> **ACTION ITEM**: Each entry needs to be reproduced verbatim.

> **DATA TO USE**:
(** X6.  [VerifyCode] stores the email it was called with, not the one
    of the answer: after a 2xx answer carrying a non-empty token,
    ['userEmail'] and the session hold the argument (when it is not
    empty), whatever email the payload has. *)
Theorem VerifyCode_keeps_its_argument (env : Env) (mail cacheCode : string)
    (w : World) (r : Response) (tok answered : string) :
  server env (network w) (verify_call env mail cacheCode) = Reply r ->
  validateStatus (status r) = true ->
  payload (body r) = Some (AuthData tok answered) ->
  tok <> "" -> mail <> "" ->
  exists w',
    VerifyCode env mail cacheCode w = (Resolved (Some (body r)), w') /\
    localStorage w' !! "accessToken" = Some tok /\
    localStorage w' !! "userEmail" = Some mail /\
    authStore w' = mkAuthState true (Some mail).
Proof.
  intros Hs Hv Hp Ht Hm.
  apply truthy_Some in Ht. apply truthy_Some in Hm.
  eexists. split.
  - unfold VerifyCode. apply try_catch_Resolved.
    rewrite (bind_Resolved _ _ _ _ _ (axios_post_resolved env _ _ w r Hs Hv)).
    unfold read_payload. rewrite Hp.
    cbv beta iota delta [bind ret localStorage_setItem setAuth
                         payload_accessToken].
    rewrite Ht, Hm. reflexivity.
  - simpl. split; [|split; [|reflexivity]].
    + rewrite lookup_insert_ne by discriminate.
      rewrite lookup_insert_ne by discriminate. apply lookup_insert_eq.
    + rewrite lookup_insert_ne by discriminate. apply lookup_insert_eq.
Qed.

Lemma VerifyCode_keeps_its_argument_witness :
  let env := demo_env srv_signin in
  exists w',
    fst (VerifyCode env "bob@example.org" "hdi1cp" fresh_world)
      = Resolved (Some (mkBody true "" None
                          (Some (AuthData "valid" "ann@example.org")))) /\
    VerifyCode env "bob@example.org" "hdi1cp" fresh_world
      = (fst (VerifyCode env "bob@example.org" "hdi1cp" fresh_world), w') /\
    localStorage w' !! "userEmail" = Some "bob@example.org" /\
    authStore w' = mkAuthState true (Some "bob@example.org").
Proof.
  intros env.
  destruct (VerifyCode_keeps_its_argument env "bob@example.org" "hdi1cp"
              fresh_world
              (mkResponse 200
                 (mkBody true "" None
                         (Some (AuthData "valid" "ann@example.org"))))
              "valid" "ann@example.org" eq_refl eq_refl eq_refl
              ltac:(discriminate) ltac:(discriminate))
    as (w' & H & _ & Hu & Ha).
  exists w'. rewrite H. repeat split; assumption.
Defined.

(** X7.  An answer without token signs nobody in: when the [/signin]
    request is answered 2xx with a payload whose token is missing or
    empty, [SignIn] still returns the body, but storage and session are
    as before. *)
Theorem SignIn_without_token_changes_nothing (env : Env) (userData : IUser)
    (w : World) (r : Response) (p : Payload) :
  server env (network w) (signin_call env userData) = Reply r ->
  validateStatus (status r) = true ->
  payload (body r) = Some p ->
  payload_accessToken p = "" ->
  exists w',
    SignIn env userData w = (Resolved (Some (body r)), w') /\
    localStorage w' = localStorage w /\ authStore w' = authStore w.
Proof.
  intros Hs Hv Hp Ht. eexists. split.
  - unfold SignIn. apply try_catch_Resolved.
    rewrite (bind_Resolved _ _ _ _ _ (axios_post_resolved env _ _ w r Hs Hv)).
    unfold read_payload. rewrite Hp.
    cbv beta iota delta [bind ret]. rewrite Ht. reflexivity.
  - now split.
Qed.

Lemma SignIn_without_token_changes_nothing_witness :
  let env := demo_env srv_no_token in
  exists w',
    SignIn env ann fresh_world
      = (Resolved (Some (mkBody true "" None (Some (OtherData "{}")))), w') /\
    localStorage w' = ∅ /\ authStore w' = mkAuthState false None.
Proof.
  intros env.
  destruct (SignIn_without_token_changes_nothing env ann fresh_world
              (mkResponse 200 (mkBody true "" None (Some (OtherData "{}"))))
              (OtherData "{}") eq_refl eq_refl eq_refl eq_refl)
    as (w' & H & Hl & Ha).
  exists w'. split; [exact H|]. split; [exact Hl|exact Ha].
Defined.

(** X8.  A token obtained by signing in is the one the next request
    carries: after an accepted sign-in, with a token whose [exp] is after
    the clock, the client sends any request as its single network call,
    without refreshing; the request on the wire has the header
    [Bearer <token>] and the method, url, body and flag of the config
    that was given. *)
Theorem SignIn_then_request_carries_token (env : Env) (userData : IUser)
    (w : World) (r : Response) (tok mail : string) (e : Z) (config : Config) :
  server env (network w) (signin_call env userData) = Reply r ->
  validateStatus (status r) = true ->
  payload (body r) = Some (AuthData tok mail) ->
  tok <> "" -> mail <> "" ->
  jwtDecode env tok = Some (mkJwt (Some e)) ->
  (Date_now env (network w ++ [signin_call env userData]) < e * 1000)%Z ->
  exists w',
    SignIn env userData w = (Resolved (Some (body r)), w') /\
    apiClient_send env config w'
      = transmit env ViaApiClient
                 (set_Authorization ("Bearer " ++ tok) config) w' /\
    (forall o w2, apiClient_send env config w' = (o, w2) ->
       exists sent,
         network w2 = network w' ++ [Sent ViaApiClient sent] /\
         Authorization sent = Some ("Bearer " ++ tok)%string /\
         method sent = method config /\ url sent = url config /\
         data sent = data config /\ _retry sent = _retry config).
Proof.
  intros Hs Hv Hp Ht Hm Hd He.
  destruct (SignIn_granted env userData w r tok mail
              Hs Hv Hp Ht Hm) as (w' & H & Htok & _ & _ & _ & Hn & _).
  exists w'. split; [exact H|].
  rewrite <- Hn in He.
  pose proof (isTokenExpired_future env tok e w' Hd He) as Hx.
  assert (apiClient_send env config w'
          = transmit env ViaApiClient
                     (set_Authorization ("Bearer " ++ tok) config) w')
    as Hsend.
  { unfold apiClient_send.
    now rewrite (bind_Resolved _ _ _ _ _
                   (request_unexpired env config w' tok w' Htok Ht Hx)). }
  split; [exact Hsend|].
  intros o w2 Ha. rewrite Hsend in Ha. apply transmit_network in Ha.
  eexists. split; [exact Ha|]. now repeat split.
Qed.

Lemma SignIn_then_request_carries_token_witness :
  let env := demo_env srv_signin in
  exists w',
    fst (SignIn env ann fresh_world)
      = Resolved (Some (mkBody true "" None
                          (Some (AuthData "valid" "ann@example.org")))) /\
    snd (SignIn env ann fresh_world) = w' /\
    network (snd (apiClient_send env get_images w'))
      = [signin_call env ann;
         Sent ViaApiClient
           (mkConfig GET "/images" NoData (Some "Bearer valid") false)].
Proof.
  intros env.
  destruct (SignIn_then_request_carries_token env ann fresh_world
              (mkResponse 200
                 (mkBody true "" None
                         (Some (AuthData "valid" "ann@example.org"))))
              "valid" "ann@example.org" 5000 get_images
              eq_refl eq_refl eq_refl ltac:(discriminate) ltac:(discriminate)
              eq_refl eq_refl)
    as (w' & H & Hsend & _).
  exists w'. rewrite H. split; [reflexivity|]. split; [reflexivity|].
  rewrite Hsend.
  assert (w' = snd (SignIn env ann fresh_world)) as -> by now rewrite H.
  reflexivity.
Defined.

> **FINISHED TASK**:
(** X6.  [VerifyCode] stores the email it was called with, not the one
    of the answer: after a 2xx answer carrying a non-empty token,
    ['userEmail'] and the session hold the argument (when it is not
    empty), whatever email the payload has. *)
Theorem VerifyCode_keeps_its_argument (env : Env) (mail cacheCode : string)
    (w : World) (r : Response) (tok answered : string) :
  server env (network w) (verify_call env mail cacheCode) = Reply r ->
  validateStatus (status r) = true ->
  payload (body r) = Some (AuthData tok answered) ->
  tok <> "" -> mail <> "" ->
  exists w',
    VerifyCode env mail cacheCode w = (Resolved (Some (body r)), w') /\
    localStorage w' !! "accessToken" = Some tok /\
    localStorage w' !! "userEmail" = Some mail /\
    authStore w' = mkAuthState true (Some mail).
Proof.
  intros Hs Hv Hp Ht Hm.
  apply truthy_Some in Ht. apply truthy_Some in Hm.
  eexists. split.
  - unfold VerifyCode. apply try_catch_Resolved.
    rewrite (bind_Resolved _ _ _ _ _ (axios_post_resolved env _ _ w r Hs Hv)).
    unfold read_payload. rewrite Hp.
    cbv beta iota delta [bind ret localStorage_setItem setAuth
                         payload_accessToken].
    rewrite Ht, Hm. reflexivity.
  - simpl. split; [|split; [|reflexivity]].
    + rewrite lookup_insert_ne by discriminate.
      rewrite lookup_insert_ne by discriminate. apply lookup_insert_eq.
    + rewrite lookup_insert_ne by discriminate. apply lookup_insert_eq.
Qed.

Lemma VerifyCode_keeps_its_argument_witness :
  let env := demo_env srv_signin in
  exists w',
    fst (VerifyCode env "bob@example.org" "hdi1cp" fresh_world)
      = Resolved (Some (mkBody true "" None
                          (Some (AuthData "valid" "ann@example.org")))) /\
    VerifyCode env "bob@example.org" "hdi1cp" fresh_world
      = (fst (VerifyCode env "bob@example.org" "hdi1cp" fresh_world), w') /\
    localStorage w' !! "userEmail" = Some "bob@example.org" /\
    authStore w' = mkAuthState true (Some "bob@example.org").
Proof.
  intros env.
  destruct (VerifyCode_keeps_its_argument env "bob@example.org" "hdi1cp"
              fresh_world
              (mkResponse 200
                 (mkBody true "" None
                         (Some (AuthData "valid" "ann@example.org"))))
              "valid" "ann@example.org" eq_refl eq_refl eq_refl
              ltac:(discriminate) ltac:(discriminate))
    as (w' & H & _ & Hu & Ha).
  exists w'. rewrite H. repeat split; assumption.
Defined.

(** X7.  An answer without token signs nobody in: when the [/signin]
    request is answered 2xx with a payload whose token is missing or
    empty, [SignIn] still returns the body, but storage and session are
    as before. *)
Theorem SignIn_without_token_changes_nothing (env : Env) (userData : IUser)
    (w : World) (r : Response) (p : Payload) :
  server env (network w) (signin_call env userData) = Reply r ->
  validateStatus (status r) = true ->
  payload (body r) = Some p ->
  payload_accessToken p = "" ->
  exists w',
    SignIn env userData w = (Resolved (Some (body r)), w') /\
    localStorage w' = localStorage w /\ authStore w' = authStore w.
Proof.
  intros Hs Hv Hp Ht. eexists. split.
  - unfold SignIn. apply try_catch_Resolved.
    rewrite (bind_Resolved _ _ _ _ _ (axios_post_resolved env _ _ w r Hs Hv)).
    unfold read_payload. rewrite Hp.
    cbv beta iota delta [bind ret]. rewrite Ht. reflexivity.
  - now split.
Qed.

Lemma SignIn_without_token_changes_nothing_witness :
  let env := demo_env srv_no_token in
  exists w',
    SignIn env ann fresh_world
      = (Resolved (Some (mkBody true "" None (Some (OtherData "{}")))), w') /\
    localStorage w' = ∅ /\ authStore w' = mkAuthState false None.
Proof.
  intros env.
  destruct (SignIn_without_token_changes_nothing env ann fresh_world
              (mkResponse 200 (mkBody true "" None (Some (OtherData "{}"))))
              (OtherData "{}") eq_refl eq_refl eq_refl eq_refl)
    as (w' & H & Hl & Ha).
  exists w'. split; [exact H|]. split; [exact Hl|exact Ha].
Defined.

(** X8.  A token obtained by signing in is the one the next request
    carries: after an accepted sign-in, with a token whose [exp] is after
    the clock, the client sends any request as its single network call,
    without refreshing; the request on the wire has the header
    [Bearer <token>] and the method, url, body and flag of the config
    that was given. *)
Theorem SignIn_then_request_carries_token (env : Env) (userData : IUser)
    (w : World) (r : Response) (tok mail : string) (e : Z) (config : Config) :
  server env (network w) (signin_call env userData) = Reply r ->
  validateStatus (status r) = true ->
  payload (body r) = Some (AuthData tok mail) ->
  tok <> "" -> mail <> "" ->
  jwtDecode env tok = Some (mkJwt (Some e)) ->
  (Date_now env (network w ++ [signin_call env userData]) < e * 1000)%Z ->
  exists w',
    SignIn env userData w = (Resolved (Some (body r)), w') /\
    apiClient_send env config w'
      = transmit env ViaApiClient
                 (set_Authorization ("Bearer " ++ tok) config) w' /\
    (forall o w2, apiClient_send env config w' = (o, w2) ->
       exists sent,
         network w2 = network w' ++ [Sent ViaApiClient sent] /\
         Authorization sent = Some ("Bearer " ++ tok)%string /\
         method sent = method config /\ url sent = url config /\
         data sent = data config /\ _retry sent = _retry config).
Proof.
  intros Hs Hv Hp Ht Hm Hd He.
  destruct (SignIn_granted env userData w r tok mail
              Hs Hv Hp Ht Hm) as (w' & H & Htok & _ & _ & _ & Hn & _).
  exists w'. split; [exact H|].
  rewrite <- Hn in He.
  pose proof (isTokenExpired_future env tok e w' Hd He) as Hx.
  assert (apiClient_send env config w'
          = transmit env ViaApiClient
                     (set_Authorization ("Bearer " ++ tok) config) w')
    as Hsend.
  { unfold apiClient_send.
    now rewrite (bind_Resolved _ _ _ _ _
                   (request_unexpired env config w' tok w' Htok Ht Hx)). }
  split; [exact Hsend|].
  intros o w2 Ha. rewrite Hsend in Ha. apply transmit_network in Ha.
  eexists. split; [exact Ha|]. now repeat split.
Qed.

Lemma SignIn_then_request_carries_token_witness :
  let env := demo_env srv_signin in
  exists w',
    fst (SignIn env ann fresh_world)
      = Resolved (Some (mkBody true "" None
                          (Some (AuthData "valid" "ann@example.org")))) /\
    snd (SignIn env ann fresh_world) = w' /\
    network (snd (apiClient_send env get_images w'))
      = [signin_call env ann;
         Sent ViaApiClient
           (mkConfig GET "/images" NoData (Some "Bearer valid") false)].
Proof.
  intros env.
  destruct (SignIn_then_request_carries_token env ann fresh_world
              (mkResponse 200
                 (mkBody true "" None
                         (Some (AuthData "valid" "ann@example.org"))))
              "valid" "ann@example.org" 5000 get_images
              eq_refl eq_refl eq_refl ltac:(discriminate) ltac:(discriminate)
              eq_refl eq_refl)
    as (w' & H & Hsend & _).
  exists w'. rewrite H. split; [reflexivity|]. split; [reflexivity|].
  rewrite Hsend.
  assert (w' = snd (SignIn env ann fresh_world)) as -> by now rewrite H.
  reflexivity.
Defined.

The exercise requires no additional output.